Britain's 'street fighter' George Galloway turned the tables on his accusers at a US hearing into charges he received kickbacks from Saddam Hussein, newspapers on both sides of the Atlantic said Wednesday.
Galloway, who has a reputation as a controversial but wily politician, gave a spirited defense Tuesday in Washington before the US Senate Homeland Security and Government Affairs subcommittee investigating the UN oil-for-food scandal.
"It wasn't supposed to be like this. Even when Daniel was in the lion's den, he didn't humiliate and torment the lion," said Britain's mass-circulation Daily Mirror, which opposed the March 2003 US-led war that overthrew Saddam.
"But that's what George Galloway did in Washington to the senator who accused him of making millions from Saddam oil," it said.
"Galloway not only defended himself robustly but also threw the charges back in the face of the American administration," it added.
"The jibe which must have stung them was when (Galloway) pointed out that their own Defense Secretary Donald Rumsfeld had twice met Saddam to sell him arms," said the Mirror.
The anti-war Guardian newspaper said the 50-year-old Scotsman was "in street fighting form," though it also pointed out that Norm Coleman, the committee's Republican chairman, "stayed cool" during the British lawmaker's counter-attacks.

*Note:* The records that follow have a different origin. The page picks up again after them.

(** The start of the server-side half, up to the tree. *)
Lemma syn_starts fuel cpu w s x l t :
  syn_ready w s x l cpu t →
  qp_fresh (syn_world w x l) (next w) (syn_qp x (PObj l)) l cpu t ∧
  start_new_connection_syn fuel cpu (PObj s) w =
    syn_half fuel cpu (PObj s) (PObj (next w)) (syn_world w x l).
Proof.
  intros (Hx & Hl & Hr & Hok & Hfresh & _ & Ha).
  assert (Hn : next w ∉ inorder t).
  { intros Hin. destruct (proj2 Hok _ Hin) as [q Hq]. by rewrite Hfresh in Hq. }
  split.
  - split_and!; try done; [simpl; apply lookup_insert_eq | | apply mk_key_good].
    eapply root_ok_ext; [| exact Hok]. intros y Hy. destruct (proj2 Hok y Hy) as [q Hq].
    assert (y ≠ next w) by (intros ->; done). unfold node_key. simpl.
    rewrite !lookup_insert_ne by done. by rewrite Hq.
  - unfold start_new_connection_syn. kstep (load_syn_ok w s x Hx). kstep (alloc_qp_quiet w Ha).
    set (w1 := upd_qps _ (set_next _ _)).
    assert (Hq1 : qps w1 !! next w = Some (garbage (tick w))) by (simpl; apply lookup_insert_eq).
    kstep (load_qp_ok w1 _ _ Hq1). unfold search_listner. rewrite kbind_assoc. kpure.
    change (search_rb_listner (listner_key w1) (listner_root w1) (mark x))
      with (search_rb_listner (listner_key w) (listner_root w) (mark x)). rewrite Hl.
    by kstep (store_qp_ok w1 _ _ (syn_qp x (PObj l)) Hq1).
Qed.

(** The end of the server-side half, once its socket is connected and its
    peer is there. *)
Lemma syn_relay_peer fuel w a q l cpu t tx rx rc :
  qp_half w a q l cpu t TX_QP tx → ref_cnt q = 1 → q_rx q = PObj rx →
  syn_relay fuel cpu (PObj a) rc w =
    half_duplex fuel (MkSockets (PObj tx) (PObj rx) 1) (PObj a)
      (add_log (E_wake a) (upd_roots <[(l, cpu) := de_tree_qp a t]> (upd_qps <[a := set_ref 2 q]> w))).
Proof.
  intros Hh Href Hrx. pose proof Hh as (Hq & _ & _ & _ & Htx & _). change (q_tx q = PObj tx) in Htx.
  unfold syn_relay. kstep (wait_qp_ready_peer w a q l cpu t TX_QP tx rx Hh Href Hrx).
  change (negb (0 =? 0)) with false. cbv iota. set (w1 := add_log _ _).
  assert (Hq1 : qps w1 !! a = Some (set_ref 2 q)) by (simpl; apply lookup_insert_eq).
  kstep (load_qp_ok w1 a _ Hq1). change (q_rx (set_ref 2 q)) with (q_rx q).
  change (q_tx (set_ref 2 q)) with (q_tx q). rewrite Htx, Hrx. cbn [IS_ERR_OR_NULL orb].
  unfold mbind, kproc_bind. by destruct (half_duplex _ _ _ w1) as [[[r |] w2] |].
Qed.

Galloway insisted under oath that he had never benefited from any oil sales, "a point he has made in successful libel actions against the Daily Telegraph and the Christian Science Monitor and on many other occasions," it recalled.
"He scored several points," especially with his jibe at Rumsfeld, the Guardian said.
"If there was a chink in Mr. Galloway's armour it concerned his friend Fawaz Zureikat, the Jordanian contributor to the Mariam charity appeal who documents did show trading oil with Iraq," it said.
"But of proof of wrongdoing on his own part, there was none," the Guardian said.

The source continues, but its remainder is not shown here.